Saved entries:

Lemma link_ref_injective (a b : address) : link_ref a = link_ref b -> a = b.
Proof.
  unfold link_ref; intros H; injection H as H.
  destruct a as [|i a], b as [|j b]; simpl in H; try discriminate;
    [reflexivity|].
  injection H as -> H; rewrite (list_ref_injective a b H); reflexivity.
Qed.

(** Uniqueness of the active entry, read off the Items of the page. *)
Lemma only_active_link (classes : list string) (m : menu) (a0 : address) :
  (forall x, In x (links_from m 0 [0]) ->
             classList_contains (page classes m) x "is-active" = true ->
             x = link_ref a0) ->
  forall a e, lookup_entry m a = Some e -> is_active e = true -> a = a0.
Proof.
  intros H a e Ha He; apply link_ref_injective, H.
  - apply (link_is_item m a e Ha).
  - rewrite (link_is_active (page classes m) classes m eq_refl a e Ha).
    exact He.
Qed.

(** [o], a reference spelled out, is not among links that lie below another
    branch. *)
Ltac not_below H :=
  let pre := fresh "pre" in
  let j := fresh "j" in
  let E := fresh "E" in
  let L := fresh "L" in
  apply links_from_below in H;
  destruct H as (pre & j & E & L);
  apply (f_equal (@rev nat)) in E;
  rewrite rev_app_distr in E; simpl in E;
  first [ discriminate E
        | injection E; intros; subst; lia ].

Lemma tabIndex_of_attribute (d : document) (e : ref) (v : string) (z : Z) :
  getAttribute d e "tabindex" = Some v -> tabindex_value v = Some z ->
  tabIndex d e = z.
Proof.
  intros Hv Hz; unfold tabIndex, tabindex_attribute; rewrite Hv, Hz.
  reflexivity.
Qed.

Section ActivePath.

Variables (classes : list string) (m : menu).
Variables (i j k : nat) (e1 e2 e3 : entry).
Hypothesis H1 : lookup_entry m [i] = Some e1.
Hypothesis H2 : lookup_entry m [j; i] = Some e2.
Hypothesis H3 : lookup_entry m [k; j; i] = Some e3.

Lemma active_path_groups :
  exists es1 es2,
    nth_error m i = Some e1 /\ group_of e1 = Some es1 /\
    nth_error es1 j = Some e2 /\ group_of e2 = Some es2 /\
    nth_error es2 k = Some e3.
Proof.
  pose proof H1 as A1; pose proof H2 as A2; pose proof H3 as A3.
  simpl in A1, A2, A3; rewrite A1 in A2, A3.
  destruct (group_of e1) as [es1|]; [|discriminate].
  rewrite A2 in A3.
  destruct (group_of e2) as [es2|]; [|discriminate].
  exists es1, es2; auto.
Qed.

(** The Items in document order, cut at the active one. *)
Lemma active_path_items :
  exists l1 l2,
    links_from m 0 [0] = l1 ++ link_ref [k; j; i] :: l2 /\
    In (link_ref [i]) l1 /\ In (link_ref [j; i]) l1 /\
    ~ In (link_ref [i]) l2 /\ ~ In (link_ref [j; i]) l2 /\
    ~ In (link_ref [k; j; i]) l2.
Proof.
  destruct active_path_groups as (es1 & es2 & N1 & G1 & N2 & G2 & N3).
  destruct e1 as [lb1 c1 t1 g1], e2 as [lb2 c2 t2 g2], e3 as [lb3 c3 t3 g3].
  simpl in G1, G2; subst g1 g2.
  rewrite (links_from_split m i _ 0 [0] N1), links_unfold.
  rewrite (links_from_split es1 j _ 0 _ N2), links_unfold.
  rewrite (links_from_split es2 k _ 0 _ N3), links_unfold.
  simpl Nat.add.
  set (A := links_from (firstn i m) 0 [0]).
  set (B := links_from (skipn (S i) m) (S i) [0]).
  set (A' := links_from (firstn j es1) 0 [1; i; 0]).
  set (B' := links_from (skipn (S j) es1) (S j) [1; i; 0]).
  set (A'' := links_from (firstn k es2) 0 [1; j; 1; i; 0]).
  set (B'' := links_from (skipn (S k) es2) (S k) [1; j; 1; i; 0]).
  set (G := match g3 with
            | Some es => links_from es 0 [1; k; 1; j; 1; i; 0]
            | None => []
            end).
  exists (A ++ [0; i; 0] :: A' ++ [0; j; 1; i; 0] :: A''),
         (G ++ B'' ++ B' ++ B).
  assert (HG : forall o, In o G ->
                         exists pre n, o = pre ++ n :: [1; k; 1; j; 1; i; 0]).
  { intros o Ho; unfold G in Ho; destruct g3 as [es|]; [|destruct Ho].
    apply links_from_below in Ho; destruct Ho as (pre & n & E & _); eauto. }
  assert (HnG : forall o, List.length o <= 7 -> ~ In o G).
  { intros o Hlen Ho; destruct (HG o Ho) as (pre & n & ->).
    rewrite length_app in Hlen; simpl in Hlen; lia. }
  split; [|split; [|split; [|split; [|split]]]].
  - unfold link_ref, entry_ref, list_ref.
    repeat (rewrite <- ?app_assoc, <- ?app_comm_cons); reflexivity.
  - apply in_or_app; right; left; reflexivity.
  - apply in_or_app; right; right; apply in_or_app; right; left; reflexivity.
  - unfold link_ref, entry_ref, list_ref; intros H.
    apply in_app_or in H; destruct H as [H | H];
      [apply HnG in H; [exact H | simpl; lia]|].
    apply in_app_or in H; destruct H as [H | H]; [not_below H|].
    apply in_app_or in H; destruct H as [H | H]; [not_below H | not_below H].
  - unfold link_ref, entry_ref, list_ref; intros H.
    apply in_app_or in H; destruct H as [H | H];
      [apply HnG in H; [exact H | simpl; lia]|].
    apply in_app_or in H; destruct H as [H | H]; [not_below H|].
    apply in_app_or in H; destruct H as [H | H]; [not_below H | not_below H].
  - unfold link_ref, entry_ref, list_ref; intros H.
    apply in_app_or in H; destruct H as [H | H];
      [apply HnG in H; [exact H | simpl; lia]|].
    apply in_app_or in H; destruct H as [H | H]; [not_below H|].
    apply in_app_or in H; destruct H as [H | H]; [not_below H | not_below H].
Qed.

End ActivePath.

Section ActiveOwners.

WHAT TO DO:
In the entries above, count each line containing the word "simpl" and reply with only the count.

TASK RESPONSE:
9